A Python library for ethical web crawling that respects robots.txt rules, maintains proper rate limits, and provides powerful tools for web scraping.

## Features
* **Respectful by design**: Automatic robots.txt compliance and rate limiting
* **Powerful sitemap support**: Parse and filter XML sitemaps
* **Domain boundaries**: Control cross-domain access with explicit whitelisting
* **Flexible configuration**: Easily configure timeouts, rate limits, and other settings
* **Resource management**: Clean unbinding and resource release
* **JavaScript support**: Optional JavaScript rendering with Chromium

## Installation

Since this package is not yet available on PyPI, you can install it directly from GitHub:

```bash
pip install git+https://github.com/ethicrawl/ethicrawl.git
```

For development:

```bash
# Clone the repository
git clone https://github.com/ethicrawl/ethicrawl.git

# Navigate to the directory
cd ethicrawl

# Install in development mode
pip install -e .
```

## Quick Start

```python
from ethicrawl import Ethicrawl, Config

# Configure global settings
config = Config()
config.http.rate_limit = 1.0  # 1 request per second

# Create and bind the crawler to a website
crawler = Ethicrawl()
crawler.bind("https://example.com")

# Check if a URL is allowed by robots.txt
if crawler.robots.can_fetch("https://example.com/some/path"):
    # Fetch the page
    response = crawler.get("https://example.com/some/path")
    print(f"Status: {response.status_code}")

# Parse sitemaps
sitemaps = crawler.robots.sitemaps
urls = crawler.sitemaps.parse(sitemaps)

# Filter URLs matching a pattern
article_urls = urls.filter(r"/articles/")
print(f"Found {len(article_urls)} article URLs")

# Clean up when done
crawler.unbind()
```

## Responsible Web Crawling
Ethicrawl is designed to help you crawl websites responsibly:

* **Respects robots.txt rules** - Automatically checks if URLs are allowed
* **Maintains rate limits** - Prevents overloading servers with requests
* **Explicit domain boundaries** - Requires whitelisting for cross-domain requests
* **Polite bot identification** - Uses a descriptive user agent by default

## Advanced Usage
For more advanced examples, see the `usage.py` file included in the repository.
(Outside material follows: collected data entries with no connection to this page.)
(* ===== verification/Heap.v ===== *)
(** * Heap: Python objects with identity, for [create_project_page]

    The other files treat a decoded document as a value.  Python does not:
    [json.load] builds dicts and lists that are mutable objects, [body =
    copy.deepcopy(template)] makes new ones, [replace_placeholders] builds
    new containers, and [body["parent"] = ...], [body["icon"] = ...],
    [body.pop("object", None)] mutate the dict [body] names in place.  This
    file models the objects as a heap (locations to list and dict objects,
    strings and scalars as immediate values), the operations of
    create_project.py lines 78-92 on it, and proves that (1) the body read
    back from the heap is the value [CreateProject.page_body] computes, and
    (2) the template read from the file is left unchanged: spec section 3
    ("substitution never mutates the original loaded template") and the
    testable property "substitute never mutates its input argument".
    Traversals take fuel, the depth of the object graph; the theorems give
    the fuel that is enough. *)

From Stdlib Require Import SpecFloat.
From S2P Require Import Prelude PyStr Json Template CreateProject.
From stdpp Require Import gmap.
Import Json.

Module Heap.

Abbreviation loc := positive.

(** A Python value: an immediate ([None], a bool, a number, a str, which
    are immutable) or a reference to a container object. *)
Inductive val :=
| VNone | VBool (b : bool) | VInt (z : Z) | VFloat (f : spec_float) | VStr (s : string)
| VRef (l : loc).

(** A container object: a list, or a dict in insertion order. *)
Inductive obj := OList (items : list val) | ODict (fields : list (string * val)).

Abbreviation heap := (gmap loc obj).

(** A new object at a location the heap does not use. *)
Definition alloc (o : obj) (h : heap) : loc * heap :=
  let l := fresh (dom h) in (l, <[l := o]> h).

(** The document a value denotes, reading at most [n] levels of objects. *)
Fixpoint to_json (n : nat) (h : heap) (v : val) {struct n} : option json :=
  match v with
  | VNone => Some JNull
  | VBool b => Some (JBool b)
  | VInt z => Some (JInt z)
  | VFloat f => Some (JFloat f)
  | VStr s => Some (JString s)
  | VRef l =>
      match n with
      | 0 => None
      | S n' =>
          match h !! l with
          | Some (OList vs) => JArray <$> mapM (to_json n' h) vs
          | Some (ODict kvs) => JObject <$> mapM (fun kv => pair kv.1 <$> to_json n' h kv.2) kvs
          | None => None
          end
      end
  end.

(** A map over a list that threads the heap, left to right. *)
Fixpoint map_heap {A B} (g : heap -> A -> option (B * heap)) (h : heap) (l : list A)
    : option (list B * heap) :=
  match l with
  | [] => Some ([], h)
  | x :: l' =>
      match g h x with
      | Some (y, h1) =>
          match map_heap g h1 l' with
          | Some (ys, h2) => Some (y :: ys, h2)
          | None => None
          end
      | None => None
      end
  end.

(** The traversal of [replace_placeholders] (lines 65-75) on objects: a
    str goes through [f]; a list and a dict are rebuilt as new objects
    (the list and dict comprehensions), their items in order; any other
    value is returned as it is. *)
Fixpoint rebuild (f : string -> string) (n : nat) (h : heap) (v : val) {struct n} : option (val * heap) :=
  match v with
  | VStr s => Some (VStr (f s), h)
  | VRef l =>
      match n with
      | 0 => None
      | S n' =>
          match h !! l with
          | Some (OList vs) =>
              match map_heap (rebuild f n') h vs with
              | Some (vs', h1) => let '(l', h2) := alloc (OList vs') h1 in Some (VRef l', h2)
              | None => None
              end
          | Some (ODict kvs) =>
              match map_heap (fun h kv => match rebuild f n' h kv.2 with
                                          | Some (v', h') => Some ((kv.1, v'), h')
                                          | None => None
                                          end) h kvs with
              | Some (kvs', h1) => let '(l', h2) := alloc (ODict kvs') h1 in Some (VRef l', h2)
              | None => None
              end
          | None => None
          end
      end
  | _ => Some (v, h)
  end.

(** [replace_placeholders(obj, replacements)]. *)
Definition replace_placeholders_h (replacements : list (string * string)) : nat -> heap -> val -> option (val * heap) :=
  rebuild (Template.substitute_str replacements).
Features demonstrated in the advanced usage:

* Custom HTTP clients
* Sitemap filtering and parsing
* Domain whitelisting
* JavaScript rendering with Chromium

## Configuration
Ethicrawl provides a flexible configuration system:

```python
from ethicrawl import Config

config = Config()

# HTTP settings
config.http.timeout = 30
config.http.rate_limit = 0.5
config.http.user_agent = "MyCustomBot/1.0"

# Sitemap settings
config.sitemap.max_depth = 3

# Logging settings
config.logger.level = "INFO"
```

## License
Apache 2.0 License - See LICENSE file for details.